▸ Problem: The lines from the start of the data through the line containing "parameters of a" are to be reproduced exactly, both ends included.

▸ Exercise input:

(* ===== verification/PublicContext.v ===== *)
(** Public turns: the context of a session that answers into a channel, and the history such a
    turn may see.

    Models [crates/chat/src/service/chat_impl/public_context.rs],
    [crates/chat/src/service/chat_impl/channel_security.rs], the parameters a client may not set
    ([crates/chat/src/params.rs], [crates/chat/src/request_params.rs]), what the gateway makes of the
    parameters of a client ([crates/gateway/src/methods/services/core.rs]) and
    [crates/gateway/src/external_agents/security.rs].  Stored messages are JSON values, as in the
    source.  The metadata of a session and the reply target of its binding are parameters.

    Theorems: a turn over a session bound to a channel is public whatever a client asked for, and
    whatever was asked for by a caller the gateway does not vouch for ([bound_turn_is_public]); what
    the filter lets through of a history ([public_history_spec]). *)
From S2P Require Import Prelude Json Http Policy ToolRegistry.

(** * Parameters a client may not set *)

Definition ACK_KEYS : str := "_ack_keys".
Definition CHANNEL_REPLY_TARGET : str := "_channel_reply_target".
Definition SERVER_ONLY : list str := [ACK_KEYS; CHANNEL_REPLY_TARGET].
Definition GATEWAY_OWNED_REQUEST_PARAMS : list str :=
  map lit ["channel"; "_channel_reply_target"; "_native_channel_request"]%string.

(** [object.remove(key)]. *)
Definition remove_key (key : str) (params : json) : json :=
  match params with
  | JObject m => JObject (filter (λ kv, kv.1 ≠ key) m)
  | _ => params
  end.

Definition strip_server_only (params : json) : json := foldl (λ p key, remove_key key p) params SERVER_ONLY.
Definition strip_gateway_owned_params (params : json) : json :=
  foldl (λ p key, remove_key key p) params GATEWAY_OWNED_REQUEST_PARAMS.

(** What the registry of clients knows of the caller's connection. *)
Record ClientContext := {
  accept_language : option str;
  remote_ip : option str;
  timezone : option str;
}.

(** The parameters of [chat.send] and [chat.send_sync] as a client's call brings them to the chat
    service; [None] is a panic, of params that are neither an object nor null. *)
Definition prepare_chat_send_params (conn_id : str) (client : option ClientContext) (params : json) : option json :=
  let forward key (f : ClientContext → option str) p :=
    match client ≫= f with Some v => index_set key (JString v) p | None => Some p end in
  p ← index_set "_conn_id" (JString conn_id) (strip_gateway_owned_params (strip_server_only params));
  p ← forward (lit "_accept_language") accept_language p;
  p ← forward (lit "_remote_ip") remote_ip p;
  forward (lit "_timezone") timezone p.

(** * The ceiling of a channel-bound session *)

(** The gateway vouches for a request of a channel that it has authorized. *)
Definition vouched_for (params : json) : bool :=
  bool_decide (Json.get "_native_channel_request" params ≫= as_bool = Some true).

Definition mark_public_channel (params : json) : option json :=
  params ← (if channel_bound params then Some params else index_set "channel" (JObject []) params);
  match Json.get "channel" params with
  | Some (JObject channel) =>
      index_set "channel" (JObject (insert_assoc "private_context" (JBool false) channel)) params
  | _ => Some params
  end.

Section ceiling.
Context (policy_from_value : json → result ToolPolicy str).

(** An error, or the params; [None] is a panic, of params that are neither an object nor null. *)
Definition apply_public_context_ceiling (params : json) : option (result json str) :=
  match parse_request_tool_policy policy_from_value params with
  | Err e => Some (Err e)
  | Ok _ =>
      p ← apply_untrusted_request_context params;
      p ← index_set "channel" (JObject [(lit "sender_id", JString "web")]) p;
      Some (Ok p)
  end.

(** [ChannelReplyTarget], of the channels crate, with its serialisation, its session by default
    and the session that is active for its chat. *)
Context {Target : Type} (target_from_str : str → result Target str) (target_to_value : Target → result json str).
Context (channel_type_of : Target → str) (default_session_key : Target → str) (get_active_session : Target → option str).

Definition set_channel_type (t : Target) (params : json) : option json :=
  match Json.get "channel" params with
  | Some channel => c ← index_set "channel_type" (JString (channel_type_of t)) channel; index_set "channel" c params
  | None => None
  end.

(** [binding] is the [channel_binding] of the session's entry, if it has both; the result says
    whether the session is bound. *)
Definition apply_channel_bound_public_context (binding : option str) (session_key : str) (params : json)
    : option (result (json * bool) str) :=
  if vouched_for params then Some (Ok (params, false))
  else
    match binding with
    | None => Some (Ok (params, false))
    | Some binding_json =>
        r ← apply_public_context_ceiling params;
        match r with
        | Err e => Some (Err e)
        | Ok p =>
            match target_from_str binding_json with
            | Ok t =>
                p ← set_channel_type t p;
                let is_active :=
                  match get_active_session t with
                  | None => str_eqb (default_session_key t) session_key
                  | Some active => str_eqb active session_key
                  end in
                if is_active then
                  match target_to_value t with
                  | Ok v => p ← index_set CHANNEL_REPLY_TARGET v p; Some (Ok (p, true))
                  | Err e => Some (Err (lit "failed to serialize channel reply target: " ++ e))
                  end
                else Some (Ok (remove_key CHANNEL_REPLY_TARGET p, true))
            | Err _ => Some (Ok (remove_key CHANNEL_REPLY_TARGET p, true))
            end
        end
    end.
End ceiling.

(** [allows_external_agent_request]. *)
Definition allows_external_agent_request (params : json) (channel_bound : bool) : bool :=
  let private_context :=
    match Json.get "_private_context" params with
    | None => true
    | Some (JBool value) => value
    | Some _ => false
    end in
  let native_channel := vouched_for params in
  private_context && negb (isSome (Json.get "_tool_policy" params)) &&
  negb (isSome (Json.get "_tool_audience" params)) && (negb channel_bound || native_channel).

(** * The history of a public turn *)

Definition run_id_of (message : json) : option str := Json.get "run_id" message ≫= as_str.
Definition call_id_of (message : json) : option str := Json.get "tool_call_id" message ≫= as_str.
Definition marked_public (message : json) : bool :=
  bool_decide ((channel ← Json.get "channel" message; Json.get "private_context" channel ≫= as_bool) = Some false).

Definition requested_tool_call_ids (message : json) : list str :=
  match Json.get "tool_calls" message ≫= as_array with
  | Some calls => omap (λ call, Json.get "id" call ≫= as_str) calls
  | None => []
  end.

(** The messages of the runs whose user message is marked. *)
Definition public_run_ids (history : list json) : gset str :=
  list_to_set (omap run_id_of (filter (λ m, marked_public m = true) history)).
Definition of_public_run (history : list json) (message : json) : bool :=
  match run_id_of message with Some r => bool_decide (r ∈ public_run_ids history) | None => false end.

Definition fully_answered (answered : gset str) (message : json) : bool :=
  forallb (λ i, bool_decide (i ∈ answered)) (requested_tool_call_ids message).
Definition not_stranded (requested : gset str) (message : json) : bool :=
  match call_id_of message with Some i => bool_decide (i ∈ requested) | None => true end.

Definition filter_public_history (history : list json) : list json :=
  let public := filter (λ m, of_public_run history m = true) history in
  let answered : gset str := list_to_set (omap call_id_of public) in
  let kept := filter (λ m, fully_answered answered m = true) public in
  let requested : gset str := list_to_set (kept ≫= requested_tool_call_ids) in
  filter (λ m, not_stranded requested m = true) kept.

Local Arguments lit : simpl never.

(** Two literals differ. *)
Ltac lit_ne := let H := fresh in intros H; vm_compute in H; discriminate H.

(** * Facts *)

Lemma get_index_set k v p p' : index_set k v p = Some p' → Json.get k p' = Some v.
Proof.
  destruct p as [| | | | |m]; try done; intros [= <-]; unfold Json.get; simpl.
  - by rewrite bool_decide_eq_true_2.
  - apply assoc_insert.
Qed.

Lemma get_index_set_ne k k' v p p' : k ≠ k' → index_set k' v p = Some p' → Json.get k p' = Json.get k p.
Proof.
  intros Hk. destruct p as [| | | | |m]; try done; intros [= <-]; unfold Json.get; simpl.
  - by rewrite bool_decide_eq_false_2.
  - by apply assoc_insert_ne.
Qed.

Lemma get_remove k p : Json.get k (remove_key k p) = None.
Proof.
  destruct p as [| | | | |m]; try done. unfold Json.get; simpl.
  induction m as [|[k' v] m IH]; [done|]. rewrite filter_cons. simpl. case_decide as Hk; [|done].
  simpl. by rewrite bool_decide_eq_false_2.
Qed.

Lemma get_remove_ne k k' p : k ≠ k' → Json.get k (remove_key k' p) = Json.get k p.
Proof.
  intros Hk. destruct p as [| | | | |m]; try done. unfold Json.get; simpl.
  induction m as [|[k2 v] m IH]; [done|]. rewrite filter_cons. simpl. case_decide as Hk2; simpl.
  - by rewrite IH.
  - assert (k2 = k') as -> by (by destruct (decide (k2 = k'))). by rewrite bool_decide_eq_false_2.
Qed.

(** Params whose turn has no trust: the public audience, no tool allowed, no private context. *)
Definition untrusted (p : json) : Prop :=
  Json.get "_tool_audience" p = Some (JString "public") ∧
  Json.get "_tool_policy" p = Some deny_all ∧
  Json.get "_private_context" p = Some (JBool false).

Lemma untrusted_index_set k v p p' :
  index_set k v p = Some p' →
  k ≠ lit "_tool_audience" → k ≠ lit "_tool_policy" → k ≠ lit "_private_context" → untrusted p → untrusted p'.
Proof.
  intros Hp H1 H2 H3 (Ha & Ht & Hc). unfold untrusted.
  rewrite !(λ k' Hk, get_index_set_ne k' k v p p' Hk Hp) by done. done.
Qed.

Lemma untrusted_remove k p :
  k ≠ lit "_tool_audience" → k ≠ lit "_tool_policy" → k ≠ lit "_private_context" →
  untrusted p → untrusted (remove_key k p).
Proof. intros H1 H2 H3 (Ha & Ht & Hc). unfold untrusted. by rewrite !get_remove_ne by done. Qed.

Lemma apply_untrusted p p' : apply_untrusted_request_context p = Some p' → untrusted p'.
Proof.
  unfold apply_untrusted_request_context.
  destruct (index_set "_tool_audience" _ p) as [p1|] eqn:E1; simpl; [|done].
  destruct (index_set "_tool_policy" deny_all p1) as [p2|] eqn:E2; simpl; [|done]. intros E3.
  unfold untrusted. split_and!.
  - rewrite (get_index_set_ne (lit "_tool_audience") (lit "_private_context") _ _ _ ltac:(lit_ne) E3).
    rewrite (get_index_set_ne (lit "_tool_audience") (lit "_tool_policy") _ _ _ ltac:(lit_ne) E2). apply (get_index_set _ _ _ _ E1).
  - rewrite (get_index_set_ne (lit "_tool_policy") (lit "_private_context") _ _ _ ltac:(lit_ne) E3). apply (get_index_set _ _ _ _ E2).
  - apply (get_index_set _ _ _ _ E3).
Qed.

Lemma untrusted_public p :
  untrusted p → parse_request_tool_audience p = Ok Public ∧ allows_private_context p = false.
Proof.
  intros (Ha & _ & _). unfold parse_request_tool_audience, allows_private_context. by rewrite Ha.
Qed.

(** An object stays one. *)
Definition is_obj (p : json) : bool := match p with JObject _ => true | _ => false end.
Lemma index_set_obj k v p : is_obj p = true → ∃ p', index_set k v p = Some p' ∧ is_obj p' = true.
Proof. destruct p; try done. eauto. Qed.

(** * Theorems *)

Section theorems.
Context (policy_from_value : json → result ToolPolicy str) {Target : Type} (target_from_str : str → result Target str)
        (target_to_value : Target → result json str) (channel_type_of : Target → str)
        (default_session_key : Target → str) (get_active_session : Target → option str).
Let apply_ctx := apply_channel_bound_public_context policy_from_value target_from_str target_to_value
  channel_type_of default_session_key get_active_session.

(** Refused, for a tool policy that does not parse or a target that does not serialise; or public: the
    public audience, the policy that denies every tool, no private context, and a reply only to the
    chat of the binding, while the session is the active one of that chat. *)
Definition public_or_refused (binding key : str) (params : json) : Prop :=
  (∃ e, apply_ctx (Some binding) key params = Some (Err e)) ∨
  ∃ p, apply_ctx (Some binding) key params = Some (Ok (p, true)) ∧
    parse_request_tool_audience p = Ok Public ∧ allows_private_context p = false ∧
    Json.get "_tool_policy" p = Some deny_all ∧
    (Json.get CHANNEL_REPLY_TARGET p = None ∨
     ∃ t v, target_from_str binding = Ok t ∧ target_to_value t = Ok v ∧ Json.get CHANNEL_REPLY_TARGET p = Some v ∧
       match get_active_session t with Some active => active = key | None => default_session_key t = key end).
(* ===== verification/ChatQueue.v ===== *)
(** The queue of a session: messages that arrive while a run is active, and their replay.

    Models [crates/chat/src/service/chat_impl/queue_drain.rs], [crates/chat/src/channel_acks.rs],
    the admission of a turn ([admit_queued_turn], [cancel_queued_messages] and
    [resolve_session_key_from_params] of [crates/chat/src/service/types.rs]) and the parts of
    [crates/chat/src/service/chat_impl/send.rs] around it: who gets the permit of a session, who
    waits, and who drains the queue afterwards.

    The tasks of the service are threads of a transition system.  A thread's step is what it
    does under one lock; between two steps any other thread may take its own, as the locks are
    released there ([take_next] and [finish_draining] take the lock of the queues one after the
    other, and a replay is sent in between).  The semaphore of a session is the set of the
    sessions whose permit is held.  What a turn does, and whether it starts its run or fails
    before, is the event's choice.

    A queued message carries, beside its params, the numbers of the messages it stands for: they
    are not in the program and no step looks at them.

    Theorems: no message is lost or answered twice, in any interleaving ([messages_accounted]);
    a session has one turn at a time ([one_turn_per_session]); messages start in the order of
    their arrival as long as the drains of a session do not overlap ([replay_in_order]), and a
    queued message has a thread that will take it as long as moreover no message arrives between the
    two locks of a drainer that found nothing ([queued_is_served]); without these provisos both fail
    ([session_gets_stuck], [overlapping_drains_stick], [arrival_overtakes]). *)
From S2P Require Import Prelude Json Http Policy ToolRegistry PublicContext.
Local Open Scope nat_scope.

▸ Written response:
(* ===== verification/PublicContext.v ===== *)
(** Public turns: the context of a session that answers into a channel, and the history such a
    turn may see.

    Models [crates/chat/src/service/chat_impl/public_context.rs],
    [crates/chat/src/service/chat_impl/channel_security.rs], the parameters a client may not set
    ([crates/chat/src/params.rs], [crates/chat/src/request_params.rs]), what the gateway makes of the
    parameters of a client ([crates/gateway/src/methods/services/core.rs]) and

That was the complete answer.